▶ [Required action] Give again, word for word, each line below starting at the one that contains "(** An arrival" and ending at the one that contains "Proof using arrival frags_indices count_range.".

▶ [Given information]
[Start of Attachment]

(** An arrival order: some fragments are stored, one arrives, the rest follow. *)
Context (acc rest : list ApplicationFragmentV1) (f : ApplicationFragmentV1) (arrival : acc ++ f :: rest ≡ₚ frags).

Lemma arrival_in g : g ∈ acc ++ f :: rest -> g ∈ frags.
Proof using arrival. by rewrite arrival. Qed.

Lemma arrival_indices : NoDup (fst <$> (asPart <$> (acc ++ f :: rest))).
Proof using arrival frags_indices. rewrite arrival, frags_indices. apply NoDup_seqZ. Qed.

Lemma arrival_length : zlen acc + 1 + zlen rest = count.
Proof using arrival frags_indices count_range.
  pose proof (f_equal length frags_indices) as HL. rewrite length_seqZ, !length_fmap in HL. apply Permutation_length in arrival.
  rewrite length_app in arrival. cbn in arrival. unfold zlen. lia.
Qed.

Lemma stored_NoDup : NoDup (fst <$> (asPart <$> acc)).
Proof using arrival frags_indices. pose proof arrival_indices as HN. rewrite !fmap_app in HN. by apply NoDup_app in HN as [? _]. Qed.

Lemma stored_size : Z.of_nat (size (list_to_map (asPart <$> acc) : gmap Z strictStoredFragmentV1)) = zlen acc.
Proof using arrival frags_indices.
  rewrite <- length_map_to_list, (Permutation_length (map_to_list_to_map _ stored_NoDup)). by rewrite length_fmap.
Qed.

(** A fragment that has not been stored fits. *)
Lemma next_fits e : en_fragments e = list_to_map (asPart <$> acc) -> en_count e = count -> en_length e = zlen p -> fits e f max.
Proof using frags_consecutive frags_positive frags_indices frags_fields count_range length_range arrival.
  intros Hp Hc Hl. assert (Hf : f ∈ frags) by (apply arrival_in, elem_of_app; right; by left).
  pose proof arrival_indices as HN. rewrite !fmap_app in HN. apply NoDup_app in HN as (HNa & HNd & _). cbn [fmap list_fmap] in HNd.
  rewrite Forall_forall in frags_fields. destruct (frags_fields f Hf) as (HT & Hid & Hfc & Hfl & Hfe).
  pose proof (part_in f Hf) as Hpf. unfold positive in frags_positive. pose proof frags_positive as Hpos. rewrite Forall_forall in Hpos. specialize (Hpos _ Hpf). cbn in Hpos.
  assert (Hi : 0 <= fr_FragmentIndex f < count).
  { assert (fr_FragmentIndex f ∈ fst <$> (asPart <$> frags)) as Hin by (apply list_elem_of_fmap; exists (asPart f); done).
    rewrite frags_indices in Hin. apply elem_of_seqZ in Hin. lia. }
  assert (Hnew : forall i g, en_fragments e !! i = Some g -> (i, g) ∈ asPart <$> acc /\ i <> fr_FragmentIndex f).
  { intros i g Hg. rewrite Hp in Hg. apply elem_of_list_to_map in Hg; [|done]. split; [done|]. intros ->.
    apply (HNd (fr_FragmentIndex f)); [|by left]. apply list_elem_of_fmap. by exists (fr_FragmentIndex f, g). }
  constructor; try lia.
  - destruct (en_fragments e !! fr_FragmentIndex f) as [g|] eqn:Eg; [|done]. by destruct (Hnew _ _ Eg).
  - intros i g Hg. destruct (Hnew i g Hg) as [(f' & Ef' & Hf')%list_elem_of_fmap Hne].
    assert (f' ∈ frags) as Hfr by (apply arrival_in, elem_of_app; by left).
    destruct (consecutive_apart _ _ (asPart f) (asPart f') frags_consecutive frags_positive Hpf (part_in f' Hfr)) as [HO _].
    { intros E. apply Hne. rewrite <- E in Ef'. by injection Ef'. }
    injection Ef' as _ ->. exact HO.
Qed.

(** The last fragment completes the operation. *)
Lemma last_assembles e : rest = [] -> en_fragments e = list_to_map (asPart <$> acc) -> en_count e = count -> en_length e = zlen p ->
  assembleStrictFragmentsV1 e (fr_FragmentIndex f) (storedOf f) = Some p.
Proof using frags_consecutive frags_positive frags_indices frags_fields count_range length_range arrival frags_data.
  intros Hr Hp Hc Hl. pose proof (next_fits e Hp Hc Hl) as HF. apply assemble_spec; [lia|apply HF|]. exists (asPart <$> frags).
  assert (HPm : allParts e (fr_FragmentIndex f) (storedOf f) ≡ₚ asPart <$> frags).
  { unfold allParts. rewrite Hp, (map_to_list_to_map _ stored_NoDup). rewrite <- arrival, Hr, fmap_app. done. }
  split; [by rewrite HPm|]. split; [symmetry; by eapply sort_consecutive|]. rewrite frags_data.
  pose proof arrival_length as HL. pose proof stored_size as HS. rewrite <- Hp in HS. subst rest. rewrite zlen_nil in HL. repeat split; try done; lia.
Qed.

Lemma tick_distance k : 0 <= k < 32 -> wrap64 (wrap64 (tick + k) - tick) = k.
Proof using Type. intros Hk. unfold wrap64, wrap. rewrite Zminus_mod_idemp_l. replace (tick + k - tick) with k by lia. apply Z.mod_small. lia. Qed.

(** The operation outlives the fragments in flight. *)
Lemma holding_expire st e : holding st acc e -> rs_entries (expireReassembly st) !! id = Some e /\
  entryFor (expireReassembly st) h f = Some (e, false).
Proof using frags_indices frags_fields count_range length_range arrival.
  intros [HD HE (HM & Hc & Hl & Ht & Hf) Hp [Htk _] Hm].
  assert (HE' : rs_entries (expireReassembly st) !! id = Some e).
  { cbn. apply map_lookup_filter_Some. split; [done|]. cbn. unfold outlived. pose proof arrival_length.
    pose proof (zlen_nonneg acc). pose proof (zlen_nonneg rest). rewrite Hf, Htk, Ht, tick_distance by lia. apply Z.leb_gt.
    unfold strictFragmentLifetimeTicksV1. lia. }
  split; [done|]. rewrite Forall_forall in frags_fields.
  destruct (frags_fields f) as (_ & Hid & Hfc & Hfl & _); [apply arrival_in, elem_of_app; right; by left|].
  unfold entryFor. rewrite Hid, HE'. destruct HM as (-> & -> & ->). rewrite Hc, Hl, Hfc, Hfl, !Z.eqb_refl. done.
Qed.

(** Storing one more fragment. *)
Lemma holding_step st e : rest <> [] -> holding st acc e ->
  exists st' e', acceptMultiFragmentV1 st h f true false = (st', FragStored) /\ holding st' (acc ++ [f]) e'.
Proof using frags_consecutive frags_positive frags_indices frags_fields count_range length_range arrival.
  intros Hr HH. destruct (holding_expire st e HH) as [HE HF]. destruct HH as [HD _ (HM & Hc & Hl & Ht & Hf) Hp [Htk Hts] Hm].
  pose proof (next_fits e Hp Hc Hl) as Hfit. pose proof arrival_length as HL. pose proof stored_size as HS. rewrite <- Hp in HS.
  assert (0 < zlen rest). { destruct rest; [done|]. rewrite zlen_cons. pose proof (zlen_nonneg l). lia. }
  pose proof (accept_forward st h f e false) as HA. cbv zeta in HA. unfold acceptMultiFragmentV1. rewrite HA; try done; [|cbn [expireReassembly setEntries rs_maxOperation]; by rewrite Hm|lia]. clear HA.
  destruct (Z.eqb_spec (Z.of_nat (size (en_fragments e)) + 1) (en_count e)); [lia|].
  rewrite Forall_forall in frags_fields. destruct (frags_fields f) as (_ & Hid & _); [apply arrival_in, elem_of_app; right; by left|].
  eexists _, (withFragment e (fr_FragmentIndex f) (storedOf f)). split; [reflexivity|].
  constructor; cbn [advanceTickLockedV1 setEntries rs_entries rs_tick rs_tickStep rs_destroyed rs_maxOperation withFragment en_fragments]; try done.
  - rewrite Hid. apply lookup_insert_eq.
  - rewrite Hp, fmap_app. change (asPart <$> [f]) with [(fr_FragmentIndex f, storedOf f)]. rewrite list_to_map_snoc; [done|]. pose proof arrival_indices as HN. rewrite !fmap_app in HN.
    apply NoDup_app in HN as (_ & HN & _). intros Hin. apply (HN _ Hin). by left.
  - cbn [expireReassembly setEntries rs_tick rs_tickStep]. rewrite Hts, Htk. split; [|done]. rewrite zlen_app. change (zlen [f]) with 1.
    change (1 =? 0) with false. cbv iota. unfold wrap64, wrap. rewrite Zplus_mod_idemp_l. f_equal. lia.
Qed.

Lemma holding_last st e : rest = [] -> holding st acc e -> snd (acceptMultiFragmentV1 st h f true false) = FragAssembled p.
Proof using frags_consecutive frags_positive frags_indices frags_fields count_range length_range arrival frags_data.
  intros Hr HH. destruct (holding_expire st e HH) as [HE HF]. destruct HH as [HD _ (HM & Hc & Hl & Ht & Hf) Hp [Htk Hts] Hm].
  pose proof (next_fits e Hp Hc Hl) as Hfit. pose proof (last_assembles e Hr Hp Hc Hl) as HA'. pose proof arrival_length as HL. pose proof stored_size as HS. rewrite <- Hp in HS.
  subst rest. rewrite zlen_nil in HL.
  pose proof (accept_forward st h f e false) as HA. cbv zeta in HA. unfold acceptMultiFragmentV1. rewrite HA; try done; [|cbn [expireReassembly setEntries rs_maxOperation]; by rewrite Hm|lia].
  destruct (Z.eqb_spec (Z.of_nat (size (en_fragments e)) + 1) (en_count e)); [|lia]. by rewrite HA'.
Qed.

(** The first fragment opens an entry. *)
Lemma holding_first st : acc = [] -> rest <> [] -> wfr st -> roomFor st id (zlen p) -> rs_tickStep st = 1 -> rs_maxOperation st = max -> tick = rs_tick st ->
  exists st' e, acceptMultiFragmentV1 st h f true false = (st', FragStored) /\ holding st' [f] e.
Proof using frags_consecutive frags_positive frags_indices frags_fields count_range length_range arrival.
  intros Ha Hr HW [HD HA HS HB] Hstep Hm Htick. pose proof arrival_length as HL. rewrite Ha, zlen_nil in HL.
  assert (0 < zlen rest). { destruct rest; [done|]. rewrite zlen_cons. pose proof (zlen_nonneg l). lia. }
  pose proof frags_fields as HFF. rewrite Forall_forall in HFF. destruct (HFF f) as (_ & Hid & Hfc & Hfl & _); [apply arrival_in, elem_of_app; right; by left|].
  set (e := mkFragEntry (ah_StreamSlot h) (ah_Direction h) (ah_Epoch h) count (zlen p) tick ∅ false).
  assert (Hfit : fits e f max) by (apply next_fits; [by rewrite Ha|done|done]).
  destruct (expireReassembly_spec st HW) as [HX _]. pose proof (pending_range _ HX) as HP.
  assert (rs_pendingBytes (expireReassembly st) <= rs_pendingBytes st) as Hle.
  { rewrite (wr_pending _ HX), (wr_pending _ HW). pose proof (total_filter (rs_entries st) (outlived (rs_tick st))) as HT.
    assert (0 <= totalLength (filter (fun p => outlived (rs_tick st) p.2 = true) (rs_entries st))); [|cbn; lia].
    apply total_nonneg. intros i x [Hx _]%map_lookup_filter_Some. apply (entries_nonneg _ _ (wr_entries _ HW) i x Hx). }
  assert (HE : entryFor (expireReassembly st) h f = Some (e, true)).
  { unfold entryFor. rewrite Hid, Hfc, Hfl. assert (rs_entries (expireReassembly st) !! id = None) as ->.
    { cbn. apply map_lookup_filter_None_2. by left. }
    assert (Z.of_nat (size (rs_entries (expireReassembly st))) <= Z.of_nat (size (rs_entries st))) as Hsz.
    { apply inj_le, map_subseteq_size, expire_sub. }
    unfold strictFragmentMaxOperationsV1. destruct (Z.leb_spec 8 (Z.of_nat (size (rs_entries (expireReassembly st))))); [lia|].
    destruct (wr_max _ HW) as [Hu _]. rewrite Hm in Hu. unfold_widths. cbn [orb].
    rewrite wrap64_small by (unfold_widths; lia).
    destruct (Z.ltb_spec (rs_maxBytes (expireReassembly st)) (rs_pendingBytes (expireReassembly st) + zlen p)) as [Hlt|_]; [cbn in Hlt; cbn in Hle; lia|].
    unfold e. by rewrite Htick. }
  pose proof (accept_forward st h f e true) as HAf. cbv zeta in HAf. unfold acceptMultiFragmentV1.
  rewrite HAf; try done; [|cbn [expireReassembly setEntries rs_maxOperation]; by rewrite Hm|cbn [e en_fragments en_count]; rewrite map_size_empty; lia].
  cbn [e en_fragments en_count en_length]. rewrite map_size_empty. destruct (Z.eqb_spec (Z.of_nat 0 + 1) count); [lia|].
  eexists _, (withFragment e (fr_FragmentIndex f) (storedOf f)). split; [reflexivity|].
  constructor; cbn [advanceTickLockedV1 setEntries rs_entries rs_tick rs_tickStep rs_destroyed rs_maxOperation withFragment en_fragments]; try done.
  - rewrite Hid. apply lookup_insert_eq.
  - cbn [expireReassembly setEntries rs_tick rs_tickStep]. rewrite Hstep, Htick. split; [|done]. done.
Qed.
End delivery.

[End of Attachment]
[Start of Attachment]

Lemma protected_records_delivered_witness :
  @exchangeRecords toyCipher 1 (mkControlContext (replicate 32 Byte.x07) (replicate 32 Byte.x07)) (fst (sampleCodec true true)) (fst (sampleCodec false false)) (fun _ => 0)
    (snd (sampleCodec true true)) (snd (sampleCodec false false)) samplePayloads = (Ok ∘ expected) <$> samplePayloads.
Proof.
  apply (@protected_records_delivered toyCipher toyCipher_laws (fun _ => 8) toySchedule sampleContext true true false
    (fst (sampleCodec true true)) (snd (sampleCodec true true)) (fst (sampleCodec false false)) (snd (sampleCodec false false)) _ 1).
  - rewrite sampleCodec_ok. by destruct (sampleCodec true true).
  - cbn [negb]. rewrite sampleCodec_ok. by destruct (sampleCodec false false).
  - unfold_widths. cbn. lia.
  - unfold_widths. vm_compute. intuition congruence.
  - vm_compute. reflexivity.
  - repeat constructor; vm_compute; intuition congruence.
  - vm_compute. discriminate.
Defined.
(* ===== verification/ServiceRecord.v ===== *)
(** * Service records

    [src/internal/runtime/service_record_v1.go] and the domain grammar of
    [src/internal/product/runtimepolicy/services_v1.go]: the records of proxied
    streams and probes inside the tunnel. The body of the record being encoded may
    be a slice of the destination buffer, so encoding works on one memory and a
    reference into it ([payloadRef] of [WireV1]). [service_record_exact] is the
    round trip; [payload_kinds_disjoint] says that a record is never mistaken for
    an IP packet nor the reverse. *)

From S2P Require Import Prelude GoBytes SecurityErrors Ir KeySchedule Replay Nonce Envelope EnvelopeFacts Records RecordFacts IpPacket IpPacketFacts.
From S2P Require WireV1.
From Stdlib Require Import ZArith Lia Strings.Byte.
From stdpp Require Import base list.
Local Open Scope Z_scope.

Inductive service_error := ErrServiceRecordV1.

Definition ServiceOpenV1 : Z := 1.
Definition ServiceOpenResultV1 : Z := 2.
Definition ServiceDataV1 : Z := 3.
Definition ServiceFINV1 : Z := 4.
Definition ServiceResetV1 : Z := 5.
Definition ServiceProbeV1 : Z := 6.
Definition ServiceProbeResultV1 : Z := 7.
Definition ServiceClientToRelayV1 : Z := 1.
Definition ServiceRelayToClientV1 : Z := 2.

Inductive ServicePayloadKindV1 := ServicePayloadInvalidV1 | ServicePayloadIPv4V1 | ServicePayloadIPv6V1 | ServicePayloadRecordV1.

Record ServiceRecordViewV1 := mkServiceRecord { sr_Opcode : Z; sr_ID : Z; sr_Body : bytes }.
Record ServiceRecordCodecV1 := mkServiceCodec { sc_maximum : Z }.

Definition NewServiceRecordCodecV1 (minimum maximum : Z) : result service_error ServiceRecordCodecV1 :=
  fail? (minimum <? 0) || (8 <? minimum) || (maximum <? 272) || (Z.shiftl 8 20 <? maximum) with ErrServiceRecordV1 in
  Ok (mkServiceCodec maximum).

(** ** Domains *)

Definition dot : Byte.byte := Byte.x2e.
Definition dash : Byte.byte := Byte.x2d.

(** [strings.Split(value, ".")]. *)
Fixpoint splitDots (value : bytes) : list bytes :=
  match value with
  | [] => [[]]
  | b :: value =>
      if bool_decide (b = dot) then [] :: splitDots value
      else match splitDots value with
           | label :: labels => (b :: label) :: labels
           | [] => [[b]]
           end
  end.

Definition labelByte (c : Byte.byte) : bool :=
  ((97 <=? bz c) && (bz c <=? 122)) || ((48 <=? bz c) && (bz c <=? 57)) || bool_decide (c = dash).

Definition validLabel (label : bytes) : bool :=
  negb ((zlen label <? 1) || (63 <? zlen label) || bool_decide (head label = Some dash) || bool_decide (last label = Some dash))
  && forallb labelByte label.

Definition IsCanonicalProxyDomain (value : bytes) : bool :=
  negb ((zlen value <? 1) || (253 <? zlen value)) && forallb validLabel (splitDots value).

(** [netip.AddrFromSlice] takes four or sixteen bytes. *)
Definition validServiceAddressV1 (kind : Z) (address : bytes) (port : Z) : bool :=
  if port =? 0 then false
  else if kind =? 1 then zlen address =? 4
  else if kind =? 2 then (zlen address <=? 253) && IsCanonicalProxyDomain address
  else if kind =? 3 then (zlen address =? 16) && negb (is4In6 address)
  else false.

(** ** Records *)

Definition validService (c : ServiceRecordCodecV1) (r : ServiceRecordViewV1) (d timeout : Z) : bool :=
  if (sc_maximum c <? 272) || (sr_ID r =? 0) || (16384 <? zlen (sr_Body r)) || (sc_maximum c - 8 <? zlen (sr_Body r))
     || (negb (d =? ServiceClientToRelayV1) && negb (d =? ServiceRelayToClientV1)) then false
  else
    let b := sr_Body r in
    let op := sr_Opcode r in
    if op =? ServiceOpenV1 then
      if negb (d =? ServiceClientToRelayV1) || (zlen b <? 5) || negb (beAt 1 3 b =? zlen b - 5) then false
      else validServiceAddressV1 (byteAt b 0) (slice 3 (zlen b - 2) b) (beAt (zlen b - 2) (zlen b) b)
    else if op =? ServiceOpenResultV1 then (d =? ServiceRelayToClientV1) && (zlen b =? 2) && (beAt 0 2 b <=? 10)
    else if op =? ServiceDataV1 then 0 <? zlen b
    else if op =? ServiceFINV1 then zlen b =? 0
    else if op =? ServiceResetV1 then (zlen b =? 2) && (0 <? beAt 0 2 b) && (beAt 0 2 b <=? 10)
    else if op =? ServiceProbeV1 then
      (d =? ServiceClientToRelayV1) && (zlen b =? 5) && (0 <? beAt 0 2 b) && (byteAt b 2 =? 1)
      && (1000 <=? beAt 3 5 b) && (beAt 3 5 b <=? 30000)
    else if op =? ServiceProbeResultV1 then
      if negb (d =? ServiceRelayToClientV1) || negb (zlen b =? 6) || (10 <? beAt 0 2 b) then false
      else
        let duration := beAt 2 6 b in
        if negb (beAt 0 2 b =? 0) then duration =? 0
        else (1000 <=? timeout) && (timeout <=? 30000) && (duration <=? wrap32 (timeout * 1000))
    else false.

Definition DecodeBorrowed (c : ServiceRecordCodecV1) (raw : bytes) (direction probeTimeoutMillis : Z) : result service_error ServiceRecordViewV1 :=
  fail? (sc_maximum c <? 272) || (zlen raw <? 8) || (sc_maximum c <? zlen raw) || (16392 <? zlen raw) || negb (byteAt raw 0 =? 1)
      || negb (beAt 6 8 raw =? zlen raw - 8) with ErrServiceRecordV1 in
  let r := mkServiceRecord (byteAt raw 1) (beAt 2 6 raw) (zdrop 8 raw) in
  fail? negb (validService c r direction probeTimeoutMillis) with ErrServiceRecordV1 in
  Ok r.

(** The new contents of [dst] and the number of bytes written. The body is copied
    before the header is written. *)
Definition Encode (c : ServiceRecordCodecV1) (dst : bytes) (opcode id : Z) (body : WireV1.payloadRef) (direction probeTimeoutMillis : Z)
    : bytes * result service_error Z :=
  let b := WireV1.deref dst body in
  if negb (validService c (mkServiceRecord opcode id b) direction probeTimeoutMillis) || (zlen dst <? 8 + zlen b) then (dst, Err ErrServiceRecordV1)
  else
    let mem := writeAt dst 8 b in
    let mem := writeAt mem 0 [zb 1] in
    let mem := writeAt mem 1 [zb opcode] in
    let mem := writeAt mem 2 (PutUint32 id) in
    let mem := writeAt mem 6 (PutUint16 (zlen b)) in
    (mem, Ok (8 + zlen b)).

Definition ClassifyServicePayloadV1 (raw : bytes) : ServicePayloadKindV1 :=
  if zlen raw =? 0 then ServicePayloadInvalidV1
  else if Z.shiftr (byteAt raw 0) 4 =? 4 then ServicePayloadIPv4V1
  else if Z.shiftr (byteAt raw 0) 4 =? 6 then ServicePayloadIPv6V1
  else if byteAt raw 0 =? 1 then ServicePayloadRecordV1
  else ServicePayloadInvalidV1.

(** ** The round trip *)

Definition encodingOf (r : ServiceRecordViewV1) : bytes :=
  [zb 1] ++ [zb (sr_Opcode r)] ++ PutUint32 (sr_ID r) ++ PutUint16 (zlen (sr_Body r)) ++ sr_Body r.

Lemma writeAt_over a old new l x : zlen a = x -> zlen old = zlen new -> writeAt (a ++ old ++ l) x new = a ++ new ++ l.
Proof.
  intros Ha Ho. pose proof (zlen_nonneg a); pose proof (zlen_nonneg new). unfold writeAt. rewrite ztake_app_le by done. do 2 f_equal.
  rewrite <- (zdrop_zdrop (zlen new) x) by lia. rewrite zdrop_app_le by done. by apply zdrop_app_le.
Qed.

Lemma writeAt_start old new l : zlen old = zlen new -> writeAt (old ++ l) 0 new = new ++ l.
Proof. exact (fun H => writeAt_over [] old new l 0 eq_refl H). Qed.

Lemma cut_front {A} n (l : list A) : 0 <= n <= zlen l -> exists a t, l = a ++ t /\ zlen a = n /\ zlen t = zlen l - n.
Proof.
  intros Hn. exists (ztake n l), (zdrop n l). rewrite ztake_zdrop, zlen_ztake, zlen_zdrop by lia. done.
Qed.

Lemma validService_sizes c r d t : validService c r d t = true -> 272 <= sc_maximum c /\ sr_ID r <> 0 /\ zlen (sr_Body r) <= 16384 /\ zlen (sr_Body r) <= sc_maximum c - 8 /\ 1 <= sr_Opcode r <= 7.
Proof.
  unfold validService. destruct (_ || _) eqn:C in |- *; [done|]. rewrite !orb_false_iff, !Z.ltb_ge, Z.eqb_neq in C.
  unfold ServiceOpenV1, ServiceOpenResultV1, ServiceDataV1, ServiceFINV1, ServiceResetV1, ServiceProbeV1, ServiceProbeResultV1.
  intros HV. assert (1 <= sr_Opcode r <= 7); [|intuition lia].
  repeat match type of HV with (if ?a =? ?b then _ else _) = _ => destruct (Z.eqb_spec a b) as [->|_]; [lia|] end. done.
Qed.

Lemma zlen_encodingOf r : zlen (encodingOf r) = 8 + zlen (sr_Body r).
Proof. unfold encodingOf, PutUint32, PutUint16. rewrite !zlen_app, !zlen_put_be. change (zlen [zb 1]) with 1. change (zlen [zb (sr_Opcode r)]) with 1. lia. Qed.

[End of Attachment]

▶ [Solution to the exercise]
(** An arrival order: some fragments are stored, one arrives, the rest follow. *)
Context (acc rest : list ApplicationFragmentV1) (f : ApplicationFragmentV1) (arrival : acc ++ f :: rest ≡ₚ frags).

Lemma arrival_in g : g ∈ acc ++ f :: rest -> g ∈ frags.
Proof using arrival. by rewrite arrival. Qed.

Lemma arrival_indices : NoDup (fst <$> (asPart <$> (acc ++ f :: rest))).
Proof using arrival frags_indices. rewrite arrival, frags_indices. apply NoDup_seqZ. Qed.

Lemma arrival_length : zlen acc + 1 + zlen rest = count.
Proof using arrival frags_indices count_range.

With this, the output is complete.